The Professional Air Traffic Controllers Organization was a trade union that catered to the needs of American Air Traffic Controllers. The labor union called for all their members to down their tools until their demands were met. The strike officially began on August 3rd 1981 (Schalch, 2006). One of the demands that the air traffic controllers had was a shorter work week. Specifically, the union was calling for a 32-hour workweek for all of its employees. The union was also calling for better pay for all of the members it represented. The organization was demanding a $10,000 pay increase for every member as well as significantly better retirement packages. As a result, more than 13000 PATCO members went on strike.
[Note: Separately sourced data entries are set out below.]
Lemma inet_cksum_pseudo_ones src dst proto seg_len l :
  0 <= src < 2 ^ 32 -> 0 <= dst < 2 ^ 32 -> 0 <= proto < 256 -> 0 <= seg_len < 65536 ->
  Forall byte l -> zlen l < 2 ^ 16 ->
  inet_cksum_pseudo src dst proto seg_len l = 65535 - ones (wsum (pseudo_header src dst proto seg_len ++ l)).
Proof.
  intros Hs Hd Hp Hg Hl Hn. pose proof (wsum_range l Hl). unfold inet_cksum_pseudo.
  change 0xFFFF with (2 ^ 16 - 1). rewrite !land_low, !shiftr_div by lia. change (2 ^ 16) with 65536.
  rewrite (Z.mod_small (src / 65536)), (Z.mod_small (dst / 65536)) by (Z.div_mod_to_equations; lia).
  assert (0 <= src / 65536 < 65536 /\ 0 <= src mod 65536 < 65536 /\ 0 <= dst / 65536 < 65536 /\ 0 <= dst mod 65536 < 65536)
    by (Z.div_mod_to_equations; lia).
  rewrite wsum_app, pseudo_header_sum by
    (done || (unfold pseudo_header; rewrite !length_app; unfold be_bytes; rewrite !length_rev, !length_le_bytes; by exists 6%nat)).
  unfold u32 at 1 2 3 4 5 6. rewrite !Zplus_mod_idemp_l, Z.add_0_l.
  rewrite (Z.mod_small (src / 65536 + src mod 65536)) by lia. rewrite (Z.mod_small (_ + dst / 65536 + _)) by lia.
  rewrite (Z.mod_small (_ + proto + _)) by lia.
  rewrite cksum_words_sum by (done || lia). rewrite cksum_finish_ones by lia.
  do 2 f_equal; lia.
Qed.

(** A sum that verifies. *)
Lemma ones_verify s c : 0 <= s -> 0 <= c -> 0 < s + c -> ones (s + c) = 65535 <-> (s + c) mod 65535 = 0.
Proof. intros Hs Hc Hp. unfold ones. destruct (Z.eqb_spec (s + c) 0); [lia|]. Z.div_mod_to_equations. lia. Qed.

Lemma ones_mod s : 0 <= s -> (s - ones s) mod 65535 = 0 /\ 0 <= s - ones s.
Proof. intros Hs. unfold ones. destruct (Z.eqb_spec s 0) as [->|]; [done|]. Z.div_mod_to_equations. lia. Qed.

Lemma Forall_be_bytes n x : Forall byte (be_bytes n x).
Proof. unfold be_bytes. apply Forall_rev. apply le_bytes_byte. Qed.

(** C18: the Internet checksum.  [inet_cksum] over any bytes, up to 65535, is the
    RFC 1071 checksum: the complement of the one's-complement sum of the big-endian
    words, and the carry loop ends within two rounds.  [inet_cksum_pseudo] is the same checksum over the pseudo header followed
    by the segment.  Stored in network order in a zeroed field at an even offset, the
    checksum of a message makes the checksum of the whole message 0. *)
Theorem inet_cksum_correct l :
  Forall byte l -> zlen l < 2 ^ 16 ->
  inet_cksum l = 65535 - ones (wsum l) /\
  (forall fuel, (CARRY_FUEL <= fuel)%nat -> fold_carry fuel (cksum_words l 0) = Some (ones (wsum l))) /\
  (forall src dst proto seg_len, 0 <= src < 2 ^ 32 -> 0 <= dst < 2 ^ 32 -> 0 <= proto < 256 -> 0 <= seg_len < 65536 ->
     inet_cksum_pseudo src dst proto seg_len l = 65535 - ones (wsum (pseudo_header src dst proto seg_len ++ l))) /\
  (forall off, 0 <= off -> off mod 2 = 0 -> off + 2 <= zlen l -> l.[off] = 0 -> l.[off + 1] = 0 ->
     inet_cksum (memcpy l off (be_bytes 2 (inet_cksum l))) = 0).
Proof.
  intros Hl Hn. pose proof (wsum_range l Hl) as Hw. split; [by apply inet_cksum_ones|].
  pose proof (ones_range (wsum l) ltac:(lia)) as Ho. destruct (ones_mod (wsum l) ltac:(lia)) as [Hm Hm'].
  split; [|split; [intros; by apply inet_cksum_pseudo_ones|]].
  - intros fuel Hf. rewrite cksum_words_sum by (done || lia). rewrite Z.add_0_l. apply fold_carry_ones; [lia|done].
  - intros off H0 He Hb E0 E1. rewrite (inet_cksum_ones l) by done. set (c := 65535 - ones (wsum l)). assert (Hc : 0 <= c < 65536) by lia.
    assert (Lb : zlen (be_bytes 2 c) = 2) by apply zlen_be_bytes.
    rewrite inet_cksum_ones; [|apply Forall_memcpy; [done|apply Forall_be_bytes]|rewrite zlen_memcpy by lia; done].
    rewrite be_bytes_2, wsum_put by done. pose proof (Z.div_mod c 256 ltac:(lia)).
    replace (wsum l + 256 * (c / 256) + c mod 256) with (wsum l + c) by lia.
    assert (ones (wsum l + c) = 65535) as ->; [|lia]. apply ones_verify; [lia|lia|lia|].
    replace (wsum l + c) with (wsum l - ones (wsum l) + 1 * 65535) by lia. by rewrite Z_mod_plus_full.
Qed.

Lemma inet_cksum_correct_witness :
  let l := [0x45; 0; 0; 20; 0; 0; 0x40; 0; 64; 17; 0; 0; 10; 0; 2; 15; 10; 0; 2; 2] in
  inet_cksum l = 0x22c9 /\ inet_cksum (memcpy l 10 (be_bytes 2 (inet_cksum l))) = 0.
Proof.
  cbn zeta. set (l := [0x45; 0; 0; 20; 0; 0; 0x40; 0; 64; 17; 0; 0; 10; 0; 2; 15; 10; 0; 2; 2]).
  assert (Hl : Forall byte l) by (repeat constructor; unfold byte; lia).
  split; [vm_compute; reflexivity|].
  apply (inet_cksum_correct l Hl ltac:(vm_compute; reflexivity)); try (vm_compute; reflexivity); try lia; unfold zlen; cbn; lia.
Defined.
(* ===== verification/Ip.v ===== *)
(** * IPv4 (kernel/net/ip/ip.c)

    Input validates the header, consumes it and hands the payload to ICMP, TCP
    or UDP; fragments go through a table of four reassembly slots.  Output
    prepends a header with a checksum, resolves the next hop and transmits.
    The protocol handlers, the driver's transmit function and the packet filter
    [cnsl_is_blocked] are parameters.  [None] stands for an access outside the
    memory the code may touch (a read past the packet buffer, a write through a
    null pointer). *)

From S2P Require Import Prelude AuditRing Kmalloc Net Arp.

Definition IP_PROTO_ICMP : Z := 1.
Definition IP_PROTO_TCP : Z := 6.
Definition IP_PROTO_UDP : Z := 17.
Definition IP4_HDR_LEN : Z := 20.
Definition FRAG_MAX_SLOTS : Z := 4.
Definition FRAG_MAX_PAYLOAD : Z := 65535.
Definition IP_FLAG_MF : Z := 0x2000.
Definition IP_FRAG_MASK : Z := 0x1FFF.

(** [fs_bytes] is the memory [fs_buf] points to; 0 is NULL. *)
Record frag_slot := mk_frag {
  fs_src : Z;
  fs_dst : Z;
  fs_proto : Z;
  fs_ip_id : Z;
  fs_buf : Z;
  fs_bytes : list Z;
  fs_total_len : Z;
  fs_filled : Z;
  fs_have_last : bool;
  fs_active : bool;
  fs_age : Z
}.

Definition frag_zero : frag_slot := mk_frag 0 0 0 0 0 [] 0 0 false false 0.
#[export] Instance frag_slot_inhabited : Inhabited frag_slot := populate frag_zero.

Section Ops.
Context {H : Type} `{Allocator H}.

Record ipst := mk_ip { i_lnk : lnk; g_ip_id : Z; g_frags : list frag_slot; g_frag_age : Z; i_heap : H }.

Definition with_lnk (x : lnk) (s : ipst) : ipst := mk_ip x (g_ip_id s) (g_frags s) (g_frag_age s) (i_heap s).
Definition with_id (x : Z) (s : ipst) : ipst := mk_ip (i_lnk s) x (g_frags s) (g_frag_age s) (i_heap s).
Definition with_frags (x : list frag_slot) (age : Z) (h : H) (s : ipst) : ipst := mk_ip (i_lnk s) (g_ip_id s) x age h.

Definition ip4_init (s : ipst) : ipst :=
  with_frags ((fun f => mk_frag (fs_src f) (fs_dst f) (fs_proto f) (fs_ip_id f) 0 [] (fs_total_len f) (fs_filled f)
                          (fs_have_last f) false (fs_age f)) <$> g_frags s) (g_frag_age s) (i_heap s) (with_id 0 s).

(** ** Reassembly *)

Definition frag_key (src dst proto id : Z) (f : frag_slot) : bool :=
  fs_active f && (fs_src f =? src) && (fs_dst f =? dst) && (fs_proto f =? proto) && (fs_ip_id f =? id).

Definition find_frag (f : frag_slot -> bool) (l : list frag_slot) (i : Z) : Z := find_from f l i.

Definition frag_find (src dst proto id : Z) (s : ipst) : Z := find_frag (frag_key src dst proto id) (g_frags s) 0.

(** [kzalloc]: the pointer and the zeroed bytes. *)
Definition kzalloc_frag (h : H) : Z * list Z * H :=
  let '(p, h) := al_alloc FRAG_MAX_PAYLOAD h in
  (p, if p =? 0 then [] else replicate (Z.to_nat FRAG_MAX_PAYLOAD) 0, h).

(** The assignments shared by both paths of [frag_alloc], on slot [i]. *)
Definition frag_setup (i src dst proto id : Z) (s : ipst) : Z * ipst :=
  let '(p, bytes, h) := kzalloc_frag (i_heap s) in
  let s := with_frags (g_frags s).[i <- mk_frag src dst proto id p bytes 0 0 false true (g_frag_age s)]
                      (u32 (g_frag_age s + 1)) h s in
  (if p =? 0 then -1 else i, s).

(** [for (i = 1; i < FRAG_MAX_SLOTS; i++) if (age < oldest->age) oldest = ...]. *)
Definition oldest_frag (l : list frag_slot) : Z :=
  for_loop (Z.to_nat (FRAG_MAX_SLOTS - 1)) 1 (fun i o => if fs_age l.[i] <? fs_age l.[o] then i else o) 0.

Definition kfree_frag (p : Z) (h : H) : H := if p =? 0 then h else al_free p h.

Definition frag_alloc (src dst proto id : Z) (s : ipst) : Z * ipst :=
  let i := find_frag (fun f => negb (fs_active f)) (g_frags s) 0 in
  if 0 <=? i then frag_setup i src dst proto id s else
  let o := oldest_frag (g_frags s) in
  let s := with_frags (g_frags s) (g_frag_age s) (kfree_frag (fs_buf (g_frags s).[o]) (i_heap s)) s in
  frag_setup o src dst proto id s.

(** [slot->buf = NULL; frag_free(slot)] leaves the slot inactive. *)
Definition frag_release (f : frag_slot) : frag_slot :=
  mk_frag (fs_src f) (fs_dst f) (fs_proto f) (fs_ip_id f) 0 [] (fs_total_len f) (fs_filled f) (fs_have_last f) false (fs_age f).

Definition frag_free (i : Z) (s : ipst) : ipst :=
  let f := (g_frags s).[i] in
  with_frags (g_frags s).[i <- frag_release f] (g_frag_age s) (kfree_frag (fs_buf f) (i_heap s)) s.

(** The copy and the accounting on the slot. *)
Definition frag_store (frag_offset : Z) (payload : list Z) (more_frags : bool) (age : Z) (f : frag_slot) : frag_slot :=
  let payload_len := zlen payload in
  mk_frag (fs_src f) (fs_dst f) (fs_proto f) (fs_ip_id f) (fs_buf f) (memcpy (fs_bytes f) frag_offset payload)
          (if more_frags then fs_total_len f else u16 (frag_offset + payload_len)) (u16 (fs_filled f + payload_len))
          (if more_frags then fs_have_last f else true) (fs_active f) age.

(** The inner option is the boolean result with [*out_buf], its bytes and
    [*out_len]; the buffer pointer passes to the caller. *)
Definition ip4_frag_input (src dst proto ip_id frag_flags : Z) (payload : list Z) (s : ipst) :
    option (option (Z * list Z * Z) * ipst) :=
  let more_frags := negb (Z.land frag_flags IP_FLAG_MF =? 0) in
  let frag_offset := u16 (Z.land frag_flags IP_FRAG_MASK * 8) in
  if FRAG_MAX_PAYLOAD <? frag_offset + zlen payload then Some (None, s) else
  let i := frag_find src dst proto ip_id s in
  let '(i, s) := if 0 <=? i then (i, s) else frag_alloc src dst proto ip_id s in
  if i <? 0 then Some (None, s) else
  if fs_buf (g_frags s).[i] =? 0 then None else
  let f := frag_store frag_offset payload more_frags (g_frag_age s) (g_frags s).[i] in
  let s := with_frags (g_frags s).[i <- f] (u32 (g_frag_age s + 1)) (i_heap s) s in
  if fs_have_last f && (fs_total_len f <=? fs_filled f) then
    Some (Some (fs_buf f, fs_bytes f, fs_total_len f),
          with_frags (g_frags s).[i <- frag_release f] (g_frag_age s) (i_heap s) s)
  else Some (None, s).

(** ** Input *)

Context (blocked : Z -> bool) (upper : Z -> Z -> Z -> netbuf -> ipst -> option ipst).

(** [switch (hdr->proto)]. *)
Definition dispatch (proto src dst : Z) (b : netbuf) (s : ipst) : option ipst :=
  if (proto =? IP_PROTO_ICMP) || (proto =? IP_PROTO_TCP) || (proto =? IP_PROTO_UDP) then upper proto src dst b s else Some s.

Definition ip4_input (iface : netif) (buf : netbuf) (s : ipst) : option ipst :=
  if nb_len buf <? IP4_HDR_LEN then Some s else
  let version_ihl := nb_get 1 buf 0 in
  if negb (Z.shiftr version_ihl 4 =? 4) then Some s else
  let ihl := u8 (Z.land version_ihl 0x0F * 4) in
  let tot_len := ntohs (nb_get 2 buf 2) in
  if (ihl <? IP4_HDR_LEN) || (nb_len buf <? tot_len) then Some s else
  let src := ntohl (nb_get 4 buf 12) in
  let dst := ntohl (nb_get 4 buf 16) in
  if negb (dst =? if_ip iface) && negb (dst =? IP4_BROADCAST) && negb (dst =? IP4 127 0 0 1) then Some s else
  if blocked src then Some s else
  let flags_offset := ntohs (nb_get 2 buf 6) in
  let is_fragment := negb (Z.land flags_offset IP_FLAG_MF =? 0) || negb (Z.land flags_offset IP_FRAG_MASK =? 0) in
  let proto := nb_get 1 buf 9 in
  let id := ntohs (nb_get 2 buf 4) in
  let buf := default buf (netbuf_pull buf ihl) in
  let buf := set_len buf (u16 (tot_len - ihl)) in
  if is_fragment then
    if NETBUF_CAP <? nb_data buf + nb_len buf then None else
    match ip4_frag_input src dst proto id flags_offset (nb_bytes buf 0 (nb_len buf)) s with
    | None => None
    | Some (None, s) => Some s
    | Some (Some (p, reassembled, full_len), s) =>
        let '(idx, pool) := netbuf_alloc (l_pool (i_lnk s)) in
        let s := with_lnk (with_pool pool (i_lnk s)) s in
        if idx <? 0 then Some (with_frags (g_frags s) (g_frag_age s) (al_free p (i_heap s)) s) else
        let cap := u16 (NETBUF_CAP - NETBUF_HEADROOM) in
        let copy_len := if cap <? full_len then cap else full_len in
        let rbuf := set_len (nb_put netbuf_fresh 0 (take (Z.to_nat copy_len) reassembled)) copy_len in
        let s := with_frags (g_frags s) (g_frag_age s) (al_free p (i_heap s)) s in
        match dispatch proto src dst rbuf s with
        | None => None
        | Some s => Some (with_lnk (with_pool (netbuf_free idx (l_pool (i_lnk s))) (i_lnk s)) s)
        end
    end
  else dispatch proto src dst buf s.

(** ** Output *)

Context (tx : list Z -> bool).

(** The header assignments, in order; the checksum field is zero for the sum. *)
Definition ip4_header (b : netbuf) (proto id src dst : Z) : netbuf :=
  let tot_len := nb_len b in
  let b := nb_put b 0 [Z.lor (Z.shiftl 4 4) 5] in
  let b := nb_put b 1 [0] in
  let b := put16 b 2 (htons tot_len) in
  let b := put16 b 4 (htons id) in
  let b := put16 b 6 (htons 0x4000) in
  let b := nb_put b 8 [64] in
  let b := nb_put b 9 [proto] in
  let b := put16 b 10 0 in
  let b := put32 b 12 (htonl src) in
  let b := put32 b 16 (htonl dst) in
  put16 b 10 (htons (inet_cksum (nb_bytes b 0 IP4_HDR_LEN))).

(** The result and the buffer as the function leaves it. *)
Definition ip4_output (iface : netif) (dst_ip proto : Z) (buf : netbuf) (s : ipst) : option (bool * netbuf * ipst) :=
  match netbuf_push buf IP4_HDR_LEN with
  | None => Some (false, buf, s)
  | Some buf =>
      let buf := ip4_header buf proto (g_ip_id s) (if_ip iface) dst_ip in
      let s := with_id (u16 (g_ip_id s + 1)) s in
      if dst_ip =? IP4 127 0 0 1 then
        match ip4_input iface buf s with None => None | Some s => Some (true, buf, s) end
      else
        let next_hop := if negb (Z.land dst_ip (if_mask iface) =? Z.land (if_ip iface) (if_mask iface))
                        then if_gw iface else dst_ip in
        match arp_resolve iface next_hop (i_lnk s) with
        | (None, l) => Some (false, buf, with_lnk l s)
        | (Some dst_mac, l) =>
            let s := with_lnk l s in
            match push_eth buf dst_mac (if_mac iface) ETHERTYPE_IP4 with
            | None => Some (false, buf, s)
            | Some buf => Some (tx (frame_of buf), buf, with_lnk (send_frame (frame_of buf) (i_lnk s)) s)
            end
        end
  end.
(* ===== verification/TcpTable.v ===== *)
(** * TCP: the connection table

    What every operation keeps: the widths of the fields, and the lists of
    connections that wait to be accepted, which are threaded through [next].  The
    lists never share a connection and never close into a cycle, so that
    [tcp_accept] ends. *)

From S2P Require Import Prelude Net Arp Capability Ip Tcp TcpWire.

(** ** The invariant *)

Definition slot (i : Z) : Prop := 0 <= i < MAX_TCP_CONNS.
#[export] Instance slot_dec i : Decision (slot i) := _.

(** The states of a connection in a queue. *)
Definition waiting (st : tcp_state_t) : Prop := st = TCP_SYN_RECV \/ st = TCP_ESTABLISHED \/ st = TCP_CLOSE_WAIT.
#[export] Instance waiting_dec st : Decision (waiting st) := _.

(** The states of a connection an application has and has not closed. *)
Definition owned (st : tcp_state_t) : Prop := st = TCP_LISTEN \/ st = TCP_SYN_SENT \/ st = TCP_ESTABLISHED \/ st = TCP_CLOSE_WAIT.
#[export] Instance owned_dec st : Decision (owned st) := _.

(** The numbers of a segment have their widths. *)
Lemma ntohs_range x : 0 <= ntohs x < 2 ^ 16.
Proof. apply u16_range. Qed.

Lemma ntohl_range x : 0 <= ntohl x < 2 ^ 32.
Proof.
  assert (M : forall m, m = Z.land (2 ^ 32 - 1) m -> Z.land x m = Z.land (x mod 2 ^ 32) m) by (intros m ->; rewrite Z.land_assoc, land_low, Z.land_assoc, land_low, Z.mod_mod by lia; done).
  assert (E : ntohl x = htonl (x mod 2 ^ 32)) by (unfold ntohl, htonl; rewrite !(M _) by reflexivity; done).
  rewrite E. pose proof (Z.mod_pos_bound x (2 ^ 32) ltac:(lia)). rewrite htonl_digits by lia. Z.div_mod_to_equations. lia.
Qed.

(** The setters of the send and receive fields disturb no queue. *)
Ltac width := cbn; first [done|apply u32_range|apply u16_range|split; first [done|apply u32_range|apply u16_range|lia]|lia|tauto|idtac].
Ltac widths := constructor; [constructor; width|width..].
Ltac calm := constructor; [intros [[? ? ?] [? ?] [? ?] ? ? ? [? ?]]; widths|try done|cbn; unfold waiting; intuition congruence|cbn; unfold owned; intuition congruence|try done].

Section Table.
Context {N : Type} `{IpLayer N}.
#[local] Abbreviation tcp := (tcp N).
#[local] Abbreviation next i s := (c_next (conn i s)).

Definition queued (i : Z) (s : tcp) : Prop := exists j, slot j /\ next j s = i.

Record queues_ok (s : tcp) : Prop := {
  qk_next : forall i, slot i -> next i s = -1 \/ (slot (next i s) /\ waiting (c_state (conn (next i s) s)));
  qk_inj : forall i j, slot i -> slot j -> next i s = next j s -> next i s <> -1 -> i = j;
  qk_rank : exists rank : Z -> nat, forall i, slot i -> next i s <> -1 -> (rank (next i s) < rank i)%nat
}.

Record tcp_ok (s : tcp) : Prop := {
  tk_len : zlen (g_conns s) = MAX_TCP_CONNS;
  tk_conns : forall i, slot i -> conn_ok (conn i s);
  tk_partner : forall i, slot i -> c_partner (conn i s) = -1 \/ slot (c_partner (conn i s));
  tk_iss : 0 <= g_iss s < 2 ^ 32;
  tk_port : 0 < s_next_port s < 2 ^ 16;
  tk_queues : queues_ok s
}.

(** [s'] has the table and counters of [s]. *)
Lemma tcp_ok_net s s' : g_conns s' = g_conns s -> g_iss s' = g_iss s -> s_next_port s' = s_next_port s -> tcp_ok s -> tcp_ok s'.
Proof.
  intros E1 E2 E3 [A1 A2 A3 A4 A5 [Q1 Q2 Q3]]. unfold conn in *. constructor; rewrite ?E1, ?E2, ?E3; try done.
  all: unfold conn; rewrite ?E1; try done. constructor; unfold conn; rewrite ?E1; done.
Qed.

Lemma tcp_ok_with_net n s : tcp_ok s -> tcp_ok (with_net n s).
Proof. by apply tcp_ok_net. Qed.

Lemma tcp_ok_log dst b s : tcp_ok s -> tcp_ok (log_segment dst b s).
Proof. by apply tcp_ok_net. Qed.

(** ** One connection changes *)

(** A change of a connection that a queue does not notice. *)
Record calm (c c' : tcp_conn) : Prop := {
  cm_ok : conn_ok c -> conn_ok c';
  cm_next : c_next c' = c_next c;
  cm_wait : waiting (c_state c) -> waiting (c_state c');
  cm_owned : owned (c_state c) -> owned (c_state c');
  cm_partner : c_partner c' = c_partner c
}.

Lemma slot_conn i s : tcp_ok s -> slot i -> 0 <= i < zlen (g_conns s).
Proof. intros Ok Hi. by rewrite (tk_len s Ok). Qed.

Lemma conn_upd i j f s : tcp_ok s -> slot i -> slot j -> conn j (upd_conn i f s) = if decide (j = i) then f (conn i s) else conn j s.
Proof.
  intros Ok Hi Hj. destruct (decide (j = i)) as [->|Hn]; [apply conn_upd_eq; by apply slot_conn|apply conn_upd_ne; unfold slot in *; lia].
Qed.

Lemma tcp_upd_ok i f s :
  tcp_ok s -> slot i -> (conn_ok (conn i s) -> conn_ok (f (conn i s))) -> c_next (f (conn i s)) = c_next (conn i s) ->
  (c_partner (f (conn i s)) = -1 \/ slot (c_partner (f (conn i s)))) -> (queued i s -> waiting (c_state (conn i s)) -> waiting (c_state (f (conn i s)))) ->
  tcp_ok (upd_conn i f s).
Proof.
  intros Ok Hi Hc Hn Hp Hw. pose proof Ok as [A1 A2 A3 A4 A5 [Q1 Q2 [rank Q3]]].
  assert (En : forall j, slot j -> next j (upd_conn i f s) = next j s) by (intros j Hj; rewrite conn_upd by done; destruct (decide (j = i)) as [->|]; done).
  constructor; [cbn; by rewrite zlen_zset| | |done|done|constructor].
  - intros j Hj. rewrite conn_upd by done. destruct (decide (j = i)); [by apply Hc, A2|by apply A2].
  - intros j Hj. rewrite conn_upd by done. destruct (decide (j = i)); [done|by apply A3].
  - intros j Hj. rewrite En by done. destruct (Q1 j Hj) as [E|[S W]]; [by left|right]. split; [done|]. rewrite conn_upd by done.
    destruct (decide _) as [E|]; [|done]. rewrite E in W. apply Hw; [by exists j|done].
  - intros j k Hj Hk. rewrite !En by done. by apply Q2.
  - exists rank. intros j Hj. rewrite En by done. by apply Q3.
Qed.

Lemma calm_ok i f s : tcp_ok s -> slot i -> calm (conn i s) (f (conn i s)) -> tcp_ok (upd_conn i f s).
Proof.
  intros Ok Hi [C1 C2 C3 C4 C5]. apply tcp_upd_ok; [done|done|done|done|rewrite C5; by apply (tk_partner s Ok)|by intros _].
Qed.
The Reagan administration intervened and called off the strike. Reagan declared the strike illegal as it contravened the Taft-Hartley Act (Schalch, 2006). The Act made it illegal for federal employees to strike against the government. Thus, the workers were acting illegally by striking against their employer, the government. Reagan also maintained that the strike by the air traffic controllers was a threat to national security, as it left the American air space vulnerable to attacks as well as accidents. Reagan gave the controllers two days to return to work or be fired with immediate effect. Only about 1300 individuals decided to return to work when the strike was called for. As a result, more than 11000 air traffic controllers were fired and banned from federal service for the rest of their lives.
It should be noted that PATCO was a staunch supporter of Reagan when he was campaigning for presidency. This was because of the ailing labor relations that were the norm during Carter’s administration. Reagan had already endorsed the labor union and promised to improve these relations once he was elected president.